I solved one (holding the work) by a woodnetter machining me a nylon collet that mounts in my morse taper and I slide the needle along and turn it.  the remaining problems are:

1.  holding the work steady.  I tried a string steady but it didn't seem to work.  I may also need two of them.  the needles are 10mm or so diameter and about 14" long when done.  
2.  turning to a consistent size.  I think I'm going to try grinding down a crescent wrench and sharpen one side.  that way I get an instant sizing, I just turn until the open end of the wrench slides onto the piece.  

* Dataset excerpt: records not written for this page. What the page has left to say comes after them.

(** * currency-tracker: the rate-fetching and conversion client

    A shallow embedding of [CurrencyTracker] (src/currency_tracker.py,
    lines 15-62) and of the two GUI callbacks that drive it
    ([refresh_rates], [convert_currency]), followed by the properties the
    specification states about them.

    Python values are one inductive type, the methods are computations in
    a small state-and-exception monad over the object they are bound to
    and over the outside world (the HTTP transport and the wall clock). *)

From Stdlib Require Import String Ascii List ZArith QArith Bool Lia.
From Stdlib Require Import DecimalString.
From Stdlib Require Import Floats.SpecFloat.
Import ListNotations.

Set Warnings "-register-all".
Local Open Scope string_scope.
Local Open Scope Z_scope.

(** ** Python values *)

(** Python's two number types that JSON decoding produces: [int]
    (unbounded) and [float] (IEEE 754 binary64, with its infinities and
    NaN, which Python's decoder accepts as [Infinity] and [NaN]). *)
Inductive number : Type :=
| Int (z : Z)
| Float (f : spec_float).
Lemma uuid_shaped_free (c : ascii) (s : string) :
  App.is_hex c = false -> c <> "-"%char ->
  App.uuid_shaped s = true -> char_free c s = true.
Proof.
  intros Hhex Hdash [_ Hc]%andb_true_iff. by apply (uuid_chars_free c 0 s).
Qed.

Lemma catalog_ext_no_slash (fmt : string) (fi : format_info) :
  AUDIO_FORMATS !! fmt = Some fi -> char_free "/" (fmt_ext fi) = true.
Proof.
  intros H%catalog_cases. unfold catalog_entries in H.
  repeat (apply elem_of_cons in H as [H | H]; [by injection H as _ -> |]).
  by apply elem_of_nil in H.
Qed.

Lemma basename_under (d n : string) :
  char_free "/" n = true -> OsPath.basename (d +:+ "/" +:+ n) = n.
Proof.
  intros Hn. unfold OsPath.basename.
  assert (Hr : rfind "/" (d +:+ "/" +:+ n) = Some (String.length d)).
  { induction d as [|a d IH].
    - cbn [String.append rfind]. by rewrite (char_free_rfind _ _ Hn).
    - change (String a d +:+ "/" +:+ n) with (String a (d +:+ "/" +:+ n)).
      cbn [rfind String.length]. by rewrite IH. }
  rewrite Hr. clear Hr.
  induction d as [|a d IH].
  - cbn [String.append String.length String.substring Nat.sub].
    rewrite Nat.sub_0_r. apply substring_whole.
  - change (String a d +:+ "/" +:+ n) with (String a (d +:+ "/" +:+ n)).
    cbn [String.length String.substring Nat.sub]. exact IH.
Qed.

Lemma strip_prefix_app (p r : string) : strip_prefix p (p +:+ r) = Some r.
Proof.
  induction p as [|a p IH]; [by destruct r |].
  change (String a p +:+ r) with (String a (p +:+ r)).
  cbn [strip_prefix]. by rewrite Ascii.eqb_refl.
Qed.

Lemma output_basename (input fmt id : string) (fi : format_info) :
  App.uuid_shaped id = true ->
  AUDIO_FORMATS !! fmt = Some fi ->
  OsPath.basename (App.output_path_of input fi (Some id))
  = id +:+ String "_" (OsPath.stem input +:+ "." +:+ fmt_ext fi).
Proof.
  intros Hid Hfmt. rewrite (app_output_path_shape _ _ _ Hid).
  change ("outputs/" +:+ id +:+ "_" +:+ OsPath.stem input +:+ "." +:+ fmt_ext fi)
    with ("outputs" +:+ "/"
          +:+ (id +:+ "_" +:+ OsPath.stem input +:+ "." +:+ fmt_ext fi)).
  rewrite basename_under; [reflexivity |].
  rewrite !char_free_app.
  rewrite (uuid_shaped_free "/" id), stem_no_slash by done.
  by rewrite (catalog_ext_no_slash _ _ Hfmt).
Qed.

Lemma clean_filename_drops_prefix (id rest : string) :
  char_free "_" id = true ->
  App.clean_filename (id +:+ String "_" rest) = rest.
Proof.
  intros Hid. unfold App.clean_filename. rewrite split_on_app by done.
  cbn [List.tl]. apply join_with_split_on.
Qed.
Lemma versionsOf_perm entries entries' :
    entries ≡ₚ entries' -> versionsOf entries = versionsOf entries'.
Proof.
    intros Hp. unfold versionsOf. apply set_eq. intros v.
    rewrite !elem_of_list_to_set. by rewrite Hp.
Qed.

  (** The DLC slot of an id after a sequence of entries of that id. *)
Lemma dlc_slot_invariant id entries t s :
    Forall (fun fm => isDlcOf id (snd fm)) entries ->
    let slot := Dlc (fst (classifyTitleSeq entries t s)) !! id in
    (entries = [] /\ slot = Dlc t !! id) \/
    exists d, slot = Some d /\
      (forall fm, fm ∈ entries -> Version (snd fm) <= Version (Metadata d)) /\
      (forall d0, Dlc t !! id = Some d0 -> Version (Metadata d0) <= Version (Metadata d)) /\
      ((exists fm, fm ∈ entries /\ d = dlcEntry fm) \/ Dlc t !! id = Some d).
Proof.
    cbn zeta. induction entries as [| x entries IH] using rev_ind; [by left |].
    intros [Hall [Hx Hid]%Forall_inv]%Forall_app. right.
    rewrite classifyTitleSeq_snoc.
    set (t1 := fst (classifyTitleSeq entries t s)) in *.
    set (s1 := snd (classifyTitleSeq entries t s)).
    rewrite (classifyTitle_dlc (fst x) (snd x) t1 s1 Hx), Hid. cbn zeta.
    assert (Hinstall :
      (forall d1, Dlc t1 !! id = Some d1 -> Version (Metadata d1) < Version (snd x)) ->
      exists d,
        Dlc (setDlc t1 (<[id := {| ExtendedInfo := fst x;
                                   Metadata := withType (snd x) "DLC" |}]> (Dlc t1))) !! id
        = Some d /\
        (forall fm, fm ∈ entries ++ [x] -> Version (snd fm) <= Version (Metadata d)) /\
        (forall d0, Dlc t !! id = Some d0 -> Version (Metadata d0) <= Version (Metadata d)) /\
        ((exists fm, fm ∈ entries ++ [x] /\ d = dlcEntry fm) \/ Dlc t !! id = Some d)).
    { intros Hlt. exists (dlcEntry x). cbn. rewrite lookup_insert_eq.
      split; [done |].
      destruct (IH Hall) as [[-> Hslot] | (d & Hslot & Hle & Hle0 & _)].
      - split_and!.
        + intros fm ->%list_elem_of_singleton. lia.
        + intros d0 Hd0. rewrite <- Hslot in Hd0. specialize (Hlt d0 Hd0). lia.
        + left. exists x. split; [by apply list_elem_of_singleton | done].
      - specialize (Hlt d Hslot). split_and!.
        + intros fm [Hin | ->%list_elem_of_singleton]%elem_of_app; [| lia].
          specialize (Hle fm Hin). lia.
        + intros d0 Hd0. specialize (Hle0 d0 Hd0). lia.
        + left. exists x. split; [| done]. apply elem_of_app. right.
          by apply list_elem_of_singleton. }
    destruct (Dlc t1 !! id) as [d |] eqn:Hd.
    - assert (Hkeep : Version (snd x) <= Version (Metadata d) ->
        exists d', Some d = Some d' /\
          (forall fm, fm ∈ entries ++ [x] -> Version (snd fm) <= Version (Metadata d')) /\
          (forall d0, Dlc t !! id = Some d0 ->
             Version (Metadata d0) <= Version (Metadata d')) /\
          ((exists fm, fm ∈ entries ++ [x] /\ d' = dlcEntry fm) \/ Dlc t !! id = Some d')).
      { intros Hle. exists d. split; [done |].
        destruct (IH Hall) as [[-> Hslot] | (d' & [= <-] & Hle' & Hle0 & Hfrom)].
        - split_and!.
          + intros fm ->%list_elem_of_singleton. done.
          + intros d0 Hd0. rewrite <- Hslot in Hd0. injection Hd0 as <-. lia.
          + right. by rewrite <- Hslot.
        - split_and!.
          + intros fm [Hin | ->%list_elem_of_singleton]%elem_of_app; auto.
          + done.
          + destruct Hfrom as [(fm & Hin & ->) | ?]; [left | by right].
            exists fm. split; [| done]. apply elem_of_app. by left. }
      destruct (Version (snd x) <? Version (Metadata d)) eqn:Hlt; cbn [fst].
      { rewrite Hd. apply Hkeep. apply Z.ltb_lt in Hlt. lia. }
      destruct (Version (snd x) =? Version (Metadata d)) eqn:Heq; cbn [fst].
      { rewrite Hd. apply Hkeep. apply Z.eqb_eq in Heq. lia. }
      apply Hinstall. intros d1 [= <-].
      apply Z.ltb_ge in Hlt. apply Z.eqb_neq in Heq. lia.
    - cbn [fst]. apply Hinstall. intros d1 [=].
Qed.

3.  cutting the stock to fit in the collet. tolerances are fairly tight.  I no longer have a tablesaw, when I did cutting stock that small (about 1/4" x 1/4") was problematic.  I have a bandsaw but I'm not confident in getting accurately size stock out of it.  that is probably a technique problem.  I know guys resaw veneer to incredibly tight tolerances so I should be able to do it.  

suggestions? especially for making the raw stock?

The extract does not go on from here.